Contrastive self-supervised pre-training with SimCLR: <syntaxhighlight lang="python"> import torch import torch.nn as nn import torch.nn.functional as F import torchvision.transforms as T from torchvision.models import resnet50

class SimCLR(nn.Module):

   def __init__(self, projection_dim=128, temperature=0.5):
       super().__init__()
       self.temperature = temperature
       # Backbone: ResNet-50 without final FC
       backbone = resnet50(weights=None)
       self.encoder = nn.Sequential(*list(backbone.children())[:-1])
       # Projection head: 2-layer MLP
       self.projector = nn.Sequential(
           nn.Linear(2048, 2048), nn.ReLU(),
           nn.Linear(2048, projection_dim)
       )
   def forward(self, x1, x2):
       h1 = self.encoder(x1).squeeze()
       h2 = self.encoder(x2).squeeze()
       z1 = F.normalize(self.projector(h1), dim=1)
       z2 = F.normalize(self.projector(h2), dim=1)
       return self.nt_xent_loss(z1, z2)
   def nt_xent_loss(self, z1, z2):
       """NT-Xent (Normalized Temperature-scaled Cross Entropy) loss."""
       N = z1.size(0)
       z = torch.cat([z1, z2], dim=0)  # 2N x D
       sim = torch.mm(z, z.T) / self.temperature  # 2N x 2N
       # Mask self-similarity
       mask = torch.eye(2*N, dtype=bool)
       sim.masked_fill_(mask, float('-inf'))
       # Positive pairs are at offsets [i, i+N] and [i+N, i]
       labels = torch.cat([torch.arange(N) + N, torch.arange(N)])
       return F.cross_entropy(sim, labels.to(z.device))
  1. Augmentation pipeline for SSL

ssl_transform = T.Compose([

   T.RandomResizedCrop(224, scale=(0.2, 1.0)),
   T.RandomHorizontalFlip(),
   T.ColorJitter(0.8, 0.8, 0.8, 0.2),
   T.RandomGrayscale(p=0.2),
   T.GaussianBlur(kernel_size=23),
   T.ToTensor(),
   T.Normalize([0.485, 0.456, 0.406], [0.229, 0.224, 0.225])

]) </syntaxhighlight>

SSL method selection guide
NLP pretraining → MLM (BERT-style); causal LM (GPT-style)
Vision: contrastive → SimCLR, MoCo v3, BYOL (no negatives)
Vision: masked reconstruction → MAE, BEiT, SimMIM
Vision: knowledge distillation → DINO, DINOv2
Audio → wav2vec 2.0, HuBERT (masked acoustic modeling)
Multimodal → CLIP (image-text contrastive), FLAVA

Analyzing[edit]

SSL Paradigm Comparison
Paradigm Requires Negatives Large Batch Needed Best Domain
Contrastive (SimCLR) Yes Yes (4096+) Vision
Non-contrastive (BYOL) No No Vision
Masked modeling (BERT) No No NLP, Vision
Distillation (DINO) No No Vision
Generative (GPT) No No NLP

Failure modes: Representation collapse (all embeddings map to same point) — mitigated by batch normalization, stop-gradient tricks, or negative samples.

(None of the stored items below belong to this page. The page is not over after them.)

Lemma fn_or_and_sim name raw : sims bounded (fn_or_and ev name raw) (or_and_of evr chain loops name raw).
Proof. unfold fn_or_and, or_and_of. by_args args. by apply or_and_sim. Qed.

Lemma fn_value_sim name raw : sims bounded (fn_value e name raw) (value_of e chain loops name raw).
Proof.
  unfold fn_value, value_of. by_args args. arity args. apply sim_pure. intros _ _.
  rewrite <- (res_bind_ret (resolve e chain loops (trim l))).
  eapply sim_bind; [apply resolve_sim|]. intros v _ _. quiet. by apply sim_ret.
Qed.

Lemma fn_subst_sim name raw : sims bounded (fn_subst ev name raw) (subst_of evr chain loops name raw).
Proof.
  unfold fn_subst, subst_of. by_args args. arity args. expands from Hf. apply sim_pure. intros [] Hne%refuse_Ok.
  assert (from <> []) by (intros E; by rewrite E in Hne).
  expands to Ht. expands text Hx. quiet. apply sim_ret. unfold bounded. rewrite str_len_replace by done.
  repeat match goal with
  | H : checked_mul _ _ _ = Some _ |- _ => apply checked_mul_Some in H as [-> _]
  | H : mbind _ _ = Some _ |- _ => apply bind_Some in H as (? & [-> _]%checked_sub_Some & [-> _]%checked_add_Some)
  end. lia.
Qed.

Lemma fn_word_sim name raw : sims bounded (fn_word ev name raw) (word_of evr chain loops name raw).
Proof.
  unfold fn_word, word_of.
  assert (forall v first last_ text, parse_word_index name v raw = Ok first ->
    sims bounded (expanded_words ← ev text; words ← make_words expanded_words;
      if (first =? 0) || (last_ <? first) || (len words <? first) then mret []
      else join_words (take (Z.to_nat (Z.min last_ (len words) - (first - 1))) (drop (Z.to_nat (first - 1)) words)))
      (words ← evr chain loops text; Ok (join [32] (word_range first last_ (split_whitespace words))))) as Hrange.
  { intros v first last_ text Hi. expands ws Hws. words. rewrite (word_range_eq name v raw) by done.
    case_match; [by apply sim_ret|apply join_words_sim]. }
  destruct (eqb_list name (rs "word")); (eapply sim_bind; [apply arguments_sim|]); intros args Hargs _;
    apply arguments_len in Hargs as [Hlo Hhi]; specialize (Hhi _ eq_refl); unfold len in Hlo, Hhi;
    destruct args as [|a0 [|a1 [|a2 [|a3 args] ] ] ]; cbn in Hlo, Hhi; try lia;
    (expands v Hv; apply sim_pure; intros first_ Hfirst).
  - apply (sim_lift_ok _ _ _ (first_, a1)). by eapply Hrange.
  - apply sim_assoc. expands v1 Hv1. apply sim_assoc, sim_pure. intros last_ _.
    apply (sim_lift_ok _ _ _ (last_, a2)). by eapply Hrange.
Qed.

Augmentation sensitivity — the SSL signal depends entirely on the augmentation strategy; wrong augmentations teach wrong invariances (e.g., color jitter teaches color invariance, bad for tasks requiring color discrimination).

Evaluating[edit]

Linear probing accuracy is the standard: freeze pre-trained encoder, train a linear classifier on its features. Higher accuracy = better representation quality. Compare SSL methods on ImageNet linear probe or NLP GLUE benchmarks. Few-shot evaluation: evaluate how well the SSL representation transfers with only 1–10 labeled examples per class. Expert practitioners also measure semantic alignment — do nearest neighbors in the representation space make semantic sense?

Creating[edit]

Designing an SSL pipeline for a new domain: (1) Choose appropriate augmentations that preserve semantic content but vary surface features. (2) Select paradigm: contrastive for vision/audio, masked modeling for text/structured data. (3) Pre-train on all available unlabeled data. (4) Linear probe evaluation at checkpoints. (5) Fine-tune on labeled data with lower learning rate than training from scratch. (6) Expect to outperform supervised baselines when labeled data is scarce (<10k examples).